Un soldat français de l'opération Barkhane, au Mali, le 5 novembre 2014.
© REUTERS/Joe Penney

Avec l’élimination de Mohamed Ali ag Wadoussène, les Français continuent leur traque méthodique contre la branche malienne d'Aqmi. Ce jihadiste est lié à l'enlèvement et à la libération de Serge Lazarevic. Il était un rouage majeur d'une katiba [brigade] touarègue conduite par son oncle, Sedane ag Hita, dont le nom revient comme une piste sérieuse dans l'affaire de l'assassinat de nos deux confrères de RFI Ghislaine Dupont et Claude Verlon, assassinés le 2 novembre 2013 à Kidal.

L'état-major des armées françaises a confirmé l'information mardi 7 juillet 2015. Mohamed Ali ag Wadoussène a été tué lors d’une opération des forces spéciales au nord du Mali. Les Français ont fait deux prisonniers, tous deux proches de Wadoussène. Ils doivent être remis aux autorités maliennes. Deux militaires français ont par ailleurs été blessés pendant l’opération.

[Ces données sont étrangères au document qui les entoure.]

(* ===== verification/ClientLink.v ===== *)
(** * The connection of the retransmission client

    What holds of the link state (socket, connected, logged in, running, thread)
    however the calls of the client interleave, and what a request puts on the
    wire. *)

From S2P Require Import Prelude CppStd PackBcd CommonHeader MessageFields EndianUtils.
From S2P Require Import MessageI081 TaifexSdk RetransmissionProtocol RetransmissionCodec.
From S2P Require Import RetransmissionClient ClientFraming.

(** ** Lemmas *)

(** *** The connection invariant *)

(** A connected client has a socket. *)
Definition link_ok (c : RetransmissionClient) : Prop :=
  client_ok c ∧ (connected_ c = true → 0 ≤ socket_fd_ c).

(** What only the constructor, [start] and [stop] set. *)
Definition flags (c : RetransmissionClient) : bool * bool * (list Z * Z * Z * list Z) :=
  (running_ c, client_thread_ c, (server_ip_ c, server_port_ c, session_id_ c, password_ c)).

(** A method that keeps [link_ok] and does not start or stop the client. *)
Class Safe {A} (m : method RetransmissionClient A) : Prop :=
  safe c : link_ok c → link_ok (m c).1 ∧ flags (m c).1 = flags c.

(** [recv] delivers bytes. *)
Class EnvBytes `{env : Env} : Prop :=
  env_bytes n data : env_recv n = Received data → Forall is_byte data.

Section Safe.
Context `{env : Env}.
(* ===== verification/DualFeed.v ===== *)
(** * Duplicate suppression over two feeds

    The packets of both multicast feeds go through [process_incoming_packet],
    which drops those whose key is in its log.  The run of a merged stream is
    shown to implement a specification on the set of all keys ever seen
    ([DedupWindow]), from which follow exactly-once delivery for feeds that are
    not too far apart, and that suppressing duplicates does not change what the
    SDK ends up with. *)

From S2P Require Import Prelude PackBcd CommonHeader CppMap TaifexSdk SdkStream.
From S2P Require Import Checksum EndianUtils MessageI081 DedupWindow MulticastReceiver NetworkManager.

(** ** Definitions *)

(** A packet that arrives on one of the feeds, with the header it carries. *)
Record arrival : Type := mkArrival {
  from_primary : bool;
  arr_header : CommonHeader;
  arr_bytes : list Z;
}.

Definition header_key (h : CommonHeader) : Z :=
  combined_seq_key (bcd_val (channel_id_bcd h)) (bcd_val (channel_seq_bcd h)).
Definition arr_key (a : arrival) : Z := header_key (arr_header a).

(** A packet whose header fields are valid BCD; its body and its checksum may
    be anything. *)
Definition well_headed (a : arrival) : Prop :=
  valid_header (arr_header a) ∧ bcd_ok (body_length_bcd (arr_header a)) = true
  ∧ ∃ rest, arr_bytes a = header_bytes (arr_header a) ++ rest.

Section Feed.
Context `{net : NetEnv}.

(** The callbacks of the two receivers, in the order of arrival. *)
Fixpoint receive_all (arrs : list arrival) : method NetworkManager unit :=
  match arrs with
  | [] => mret tt
  | a :: arrs =>
      (if from_primary a
       then on_primary_multicast_data (Some (arr_bytes a)) (length (arr_bytes a))
       else on_secondary_multicast_data (Some (arr_bytes a)) (length (arr_bytes a)));;
      receive_all arrs
  end.

End Feed.

(** The limit of the log. *)
Definition window_size (m : NetworkManager) : nat :=
  (DEDUPLICATION_WINDOW_SIZE * length (multicast_feeds (config_ m)))%nat.

(** The specification: the packets that reach the SDK, when [seen] are the keys
    that have arrived before. *)
Fixpoint first_copies (W : nat) (seen : gset Z) (arrs : list arrival) : list arrival :=
  match arrs with
  | [] => []
  | a :: arrs =>
      (if known W seen (arr_key a) then [] else [a])
      ++ first_copies W ({[arr_key a]} ∪ seen) arrs
  end.

(** The reference: the first packet of each key. *)
Fixpoint first_occurrences (seen : gset Z) (arrs : list arrival) : list arrival :=
  match arrs with
  | [] => []
  | a :: arrs =>
      (if bool_decide (arr_key a ∈ seen) then [] else [a])
      ++ first_occurrences ({[arr_key a]} ∪ seen) arrs
  end.

(** Whenever a copy arrives, fewer than [W] larger keys have arrived. *)
Fixpoint close_together (W : nat) (seen : gset Z) (arrs : list arrival) : Prop :=
  match arrs with
  | [] => True
  | a :: arrs =>
      (arr_key a ∈ seen → (size (larger seen (arr_key a)) < W)%nat)
      ∧ close_together W ({[arr_key a]} ∪ seen) arrs
  end.

Definition all_keys (arrs : list arrival) : gset Z := list_to_set (arr_key <$> arrs).

(** A manager that receives both feeds. *)
Definition receiving (m : NetworkManager) (s : TaifexSdk) : Prop :=
  running_ m = true ∧ sdk_core_logic_ m = Some s ∧ dual_feed_enabled (config_ m) = true ∧ sdk_ok s.

(** ** Lemmas *)

Lemma process_message_short s p :
  (length p < HEADER_SIZE + 3)%nat → process_message (Some p) (length p) s = (s, Ok tt).
Proof.
  intros Hn. rewrite /process_message. run_method. destruct (negb _); [done|].
  destruct (_ =? 0)%nat; [done|]. rewrite (proj2 (Nat.ltb_lt _ _)) //.
Qed.

Lemma process_message_uninit s p n :
  initialized_ s = false → process_message p n s = (s, Ok tt).
Proof. intros Hi. rewrite /process_message. run_method. by rewrite Hi. Qed.

(** The SDK takes a well-headed packet without an exception. *)
Lemma process_well_headed s a :
  sdk_ok s → well_headed a →
  ∃ s', process_message (Some (arr_bytes a)) (length (arr_bytes a)) s = (s', Ok tt) ∧ sdk_ok s'.
Proof.
  intros Hs ((Hwf & Hc & Hq) & Hbl & rest & Hp).
  pose proof (process_message_keeps s (Some (arr_bytes a)) _ Hs (Nat.le_refl _)) as Hk.
  destruct (process_message _ _ s) as [s' r] eqn:E. destruct Hk as ([-> | ->] & Hs' & _); [by exists s'|].
  exfalso. destruct (initialized_ s) eqn:Hi; last first.
  { by rewrite process_message_uninit in E. }
  have Hlen : (HEADER_SIZE + 3 ≤ length (arr_bytes a))%nat.
  { destruct (decide (HEADER_SIZE + 3 ≤ length (arr_bytes a))%nat); [done|].
    rewrite process_message_short // in E. lia. }
  destruct (split_message (arr_bytes a) _ (conj Hlen (Nat.le_refl _)))
    as (h & body & ck & term & Hwf' & Ea & Ht & El).
  have Eh : h = arr_header a.
  { have H1 := parse_header_bytes h (body ++ [ck] ++ term) HEADER_SIZE CommonHeader_default Hwf' (le_n _).
    have H2 := parse_header_bytes (arr_header a) rest HEADER_SIZE CommonHeader_default Hwf (le_n _).
    rewrite -Ea Hp H2 in H1. by injection H1. }
  subst h. rewrite {1}Ea El process_message_split // in E.
  rewrite /bcd_field Hbl in E. destruct (_ =? _); [|done]. destruct (_ =? ck); [|done].
  rewrite tail_state // ?Hc ?Hq // in E. apply Hs.
Qed.
(* ===== verification/ClientThreads.v ===== *)
(** * The client's thread against [stop]

    [stop] of the retransmission client is called while the receive loop runs.
    Here the loop is cut into the points at which it reads or writes what the
    two share: the tests of the running flag, the test of the connection, the
    whole of [connect_to_server] and of [perform_login] (one step each), [recv],
    its answer, and the handling of one message of the receive buffer, which is
    a step of its own after the test of the flag.  [stop] is cut into its four
    parts (the exchange of the flag, the closing of the socket, [join], the last
    assignments), and the two interleave between any of these steps.  The
    operating system answers as in [Env]; [recv] always answers, which needs the
    receive timeout of the socket (that [setsockopt] may fail is tolerated by
    the code and not modelled).  [pass_steps] ties the steps of the loop to
    [receive_pass], [stop_steps] those of the stopping thread to [stop]. *)

From S2P Require Import Prelude CppStd PackBcd CommonHeader EndianUtils RetransmissionProtocol RetransmissionCodec.
From S2P Require Import RetransmissionClient ClientFraming ClientLink TaifexSdk MulticastReceiver NetworkManager NetworkLifecycle NetworkEvents.

Abbreviation running_ := RetransmissionClient.running_.
Abbreviation receive_pass := RetransmissionClient.receive_pass.

(** ** Definitions *)

(** Where the client's thread is in [receive_loop]. *)
Inductive pass_point : Type :=
| AtLoop                       (** before [while (running_)] *)
| AtLink                       (** before the test of the connection *)
| AtRunning                    (** before the second test of [running_] *)
| AtConnect                    (** in the pause before [connect_to_server] *)
| AtLogin                      (** before [perform_login] *)
| AtSocket                     (** before the test of the socket *)
| AtRecv                       (** before [recv] *)
| AtAnswer (r : recv_result)   (** after [recv] *)
| AtBuffer                     (** before the test of [running_] and of the receive buffer *)
| AtFront                      (** after that test, before the message at the front is handled *)
| Left.                        (** the loop has ended *)

(** Where the thread that calls [stop] is. *)
Inductive stop_point : Type := Signalling | Closing | Joining | Finishing | Stopped.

Mohamed Ali ag Wadoussène était l'une des pièces d'un puzzle jihadiste qui, au fil des ans, a accru son influence dans le nord du Mali. Géographiquement, la nébuleuse s'est établie au nord de Kidal, dans un triangle qui s'étend d'Abeibara à la frontière algérienne. Une chasse gardée sous influence d'Iyad ag Ghali, chef suprême d'Ansar Dine, aujourd’hui directement associé à Aqmi.

En éliminant Abdelkrim al-Targui à la mi-mai, les Français ont cassé la tête de la mécanique jihadiste. Désormais, Barkhane, l’opération française de lutte contre le jihadisme au Sahel, s'attaque aux responsables logistiques. L'armée française estime que cette nouvelle opération déstabilise la chaîne de commandement d'une katiba d'Aqmi. Car Wadoussène est présenté comme l'un des rouages de cette katiba.

Le patron, c'est l'oncle Sedane ag Hita

Mohamed Ali ag Wadoussène était entré dans le jihadisme par la petite porte des voleurs de véhicules. Il agit alors avec une bande de copains : Baye ag Bakabo, Alassane ag Toukassa, etc., qui vont trouver dans le jihad une nouvelle famille. Dans le clan, le patron, c'est l'oncle, Sedane ag Hita, un Touareg très influent dans la nébuleuse jihadiste de Kidal.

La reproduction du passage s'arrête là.